> _Material supplied_:
▬▬▬▬▬▬▬▬▬▬
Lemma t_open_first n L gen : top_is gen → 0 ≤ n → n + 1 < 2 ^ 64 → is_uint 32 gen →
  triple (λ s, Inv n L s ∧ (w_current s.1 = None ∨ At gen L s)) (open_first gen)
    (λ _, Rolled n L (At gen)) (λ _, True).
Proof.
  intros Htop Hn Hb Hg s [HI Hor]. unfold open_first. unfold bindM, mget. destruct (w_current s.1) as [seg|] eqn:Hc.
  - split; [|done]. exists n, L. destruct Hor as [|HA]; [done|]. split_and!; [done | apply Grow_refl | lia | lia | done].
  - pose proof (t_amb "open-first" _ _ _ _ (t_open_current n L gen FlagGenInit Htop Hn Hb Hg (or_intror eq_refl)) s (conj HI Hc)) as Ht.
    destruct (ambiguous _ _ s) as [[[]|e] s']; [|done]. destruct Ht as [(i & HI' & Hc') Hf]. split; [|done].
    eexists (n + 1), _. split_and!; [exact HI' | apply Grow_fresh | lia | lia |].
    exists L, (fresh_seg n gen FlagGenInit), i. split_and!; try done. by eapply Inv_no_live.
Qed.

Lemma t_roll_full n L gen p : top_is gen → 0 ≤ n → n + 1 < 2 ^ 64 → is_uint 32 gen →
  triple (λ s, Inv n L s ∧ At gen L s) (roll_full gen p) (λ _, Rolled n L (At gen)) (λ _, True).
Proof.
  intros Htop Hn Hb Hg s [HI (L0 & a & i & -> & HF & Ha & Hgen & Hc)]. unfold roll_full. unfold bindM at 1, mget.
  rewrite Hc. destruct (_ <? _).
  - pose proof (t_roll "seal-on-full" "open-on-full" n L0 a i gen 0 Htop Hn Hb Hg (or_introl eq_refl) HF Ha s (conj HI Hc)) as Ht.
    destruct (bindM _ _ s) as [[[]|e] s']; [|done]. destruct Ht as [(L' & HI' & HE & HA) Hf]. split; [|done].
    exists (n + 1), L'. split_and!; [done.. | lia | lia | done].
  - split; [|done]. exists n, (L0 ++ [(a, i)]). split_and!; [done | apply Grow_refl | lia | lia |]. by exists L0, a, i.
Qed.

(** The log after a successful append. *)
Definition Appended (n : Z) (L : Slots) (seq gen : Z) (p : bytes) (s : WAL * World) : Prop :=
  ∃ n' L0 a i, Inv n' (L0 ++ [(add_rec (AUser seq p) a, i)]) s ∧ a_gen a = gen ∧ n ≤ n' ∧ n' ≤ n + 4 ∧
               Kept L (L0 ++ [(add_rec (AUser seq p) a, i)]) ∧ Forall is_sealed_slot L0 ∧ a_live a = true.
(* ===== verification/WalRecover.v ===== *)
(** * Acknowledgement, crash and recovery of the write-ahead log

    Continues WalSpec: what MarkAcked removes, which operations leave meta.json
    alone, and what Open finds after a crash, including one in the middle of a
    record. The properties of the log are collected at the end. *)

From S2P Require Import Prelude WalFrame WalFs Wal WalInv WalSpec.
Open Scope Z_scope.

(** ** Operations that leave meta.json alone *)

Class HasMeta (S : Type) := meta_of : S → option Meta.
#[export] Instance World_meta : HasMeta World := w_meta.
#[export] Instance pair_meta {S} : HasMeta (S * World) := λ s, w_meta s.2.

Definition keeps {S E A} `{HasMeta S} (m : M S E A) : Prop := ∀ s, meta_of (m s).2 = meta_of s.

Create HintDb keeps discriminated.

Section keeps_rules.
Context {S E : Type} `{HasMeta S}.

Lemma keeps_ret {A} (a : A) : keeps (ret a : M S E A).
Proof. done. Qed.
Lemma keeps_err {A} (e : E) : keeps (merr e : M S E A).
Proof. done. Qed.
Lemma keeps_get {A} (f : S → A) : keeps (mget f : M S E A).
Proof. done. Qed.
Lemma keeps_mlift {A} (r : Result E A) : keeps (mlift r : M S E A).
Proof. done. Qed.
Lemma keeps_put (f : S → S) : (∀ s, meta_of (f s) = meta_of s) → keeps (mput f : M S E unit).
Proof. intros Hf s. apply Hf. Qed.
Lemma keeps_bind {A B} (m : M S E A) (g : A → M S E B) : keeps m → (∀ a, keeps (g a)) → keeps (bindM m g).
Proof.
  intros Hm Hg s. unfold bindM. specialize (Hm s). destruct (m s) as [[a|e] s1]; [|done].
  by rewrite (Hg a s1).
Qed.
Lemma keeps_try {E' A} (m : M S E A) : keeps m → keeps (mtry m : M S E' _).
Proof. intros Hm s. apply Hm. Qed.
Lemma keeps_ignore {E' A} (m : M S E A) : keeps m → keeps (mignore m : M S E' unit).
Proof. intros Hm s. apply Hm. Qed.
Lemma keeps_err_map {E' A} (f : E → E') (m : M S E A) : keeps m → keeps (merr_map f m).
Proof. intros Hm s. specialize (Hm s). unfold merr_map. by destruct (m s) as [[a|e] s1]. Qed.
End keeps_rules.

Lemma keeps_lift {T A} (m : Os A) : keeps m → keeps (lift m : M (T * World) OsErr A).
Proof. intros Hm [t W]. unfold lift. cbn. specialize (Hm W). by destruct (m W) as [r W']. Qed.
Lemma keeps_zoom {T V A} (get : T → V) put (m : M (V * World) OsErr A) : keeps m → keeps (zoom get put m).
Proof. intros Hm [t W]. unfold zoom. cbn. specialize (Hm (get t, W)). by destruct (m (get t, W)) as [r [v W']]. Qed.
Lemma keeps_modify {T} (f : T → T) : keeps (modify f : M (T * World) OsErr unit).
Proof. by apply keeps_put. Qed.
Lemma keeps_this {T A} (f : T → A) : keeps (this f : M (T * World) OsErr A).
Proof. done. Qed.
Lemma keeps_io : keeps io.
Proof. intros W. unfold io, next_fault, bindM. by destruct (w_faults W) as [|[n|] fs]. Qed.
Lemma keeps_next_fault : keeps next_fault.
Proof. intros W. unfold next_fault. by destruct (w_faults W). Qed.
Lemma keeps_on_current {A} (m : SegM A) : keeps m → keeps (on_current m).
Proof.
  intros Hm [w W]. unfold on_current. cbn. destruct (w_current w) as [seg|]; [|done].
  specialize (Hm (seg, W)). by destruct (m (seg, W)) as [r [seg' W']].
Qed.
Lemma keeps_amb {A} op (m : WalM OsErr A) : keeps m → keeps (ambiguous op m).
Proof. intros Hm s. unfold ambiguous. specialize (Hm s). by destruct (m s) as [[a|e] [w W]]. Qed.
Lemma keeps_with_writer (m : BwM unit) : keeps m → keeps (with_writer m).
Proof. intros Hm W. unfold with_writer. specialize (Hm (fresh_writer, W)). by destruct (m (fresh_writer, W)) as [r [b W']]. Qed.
▬▬▬▬▬▬▬▬▬▬
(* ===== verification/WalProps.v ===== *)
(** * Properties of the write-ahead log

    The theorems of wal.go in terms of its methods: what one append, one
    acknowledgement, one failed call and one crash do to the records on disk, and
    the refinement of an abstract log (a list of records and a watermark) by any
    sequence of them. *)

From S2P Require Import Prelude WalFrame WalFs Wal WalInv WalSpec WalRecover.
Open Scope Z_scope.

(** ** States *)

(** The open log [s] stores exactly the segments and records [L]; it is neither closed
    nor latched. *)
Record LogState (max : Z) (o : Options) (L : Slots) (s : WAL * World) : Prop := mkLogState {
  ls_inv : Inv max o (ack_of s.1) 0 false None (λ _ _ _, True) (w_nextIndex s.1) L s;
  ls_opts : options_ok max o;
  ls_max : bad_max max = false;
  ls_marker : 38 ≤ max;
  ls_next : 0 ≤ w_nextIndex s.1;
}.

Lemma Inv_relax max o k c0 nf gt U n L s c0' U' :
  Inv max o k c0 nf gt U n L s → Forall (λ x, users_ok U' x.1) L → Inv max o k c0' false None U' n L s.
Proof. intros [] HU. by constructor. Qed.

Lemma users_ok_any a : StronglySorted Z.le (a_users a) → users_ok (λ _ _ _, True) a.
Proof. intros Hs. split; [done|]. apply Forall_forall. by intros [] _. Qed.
▬▬▬▬▬▬▬▬▬▬
> _About this exercise_: Produce a word-for-word copy of everything above from the line holding "The theorems of" down to the line holding "(** ** States *)", with both of those lines kept.

> _Solution_:
    The theorems of wal.go in terms of its methods: what one append, one
    acknowledgement, one failed call and one crash do to the records on disk, and
    the refinement of an abstract log (a list of records and a watermark) by any
    sequence of them. *)

From S2P Require Import Prelude WalFrame WalFs Wal WalInv WalSpec WalRecover.
Open Scope Z_scope.

(** ** States *)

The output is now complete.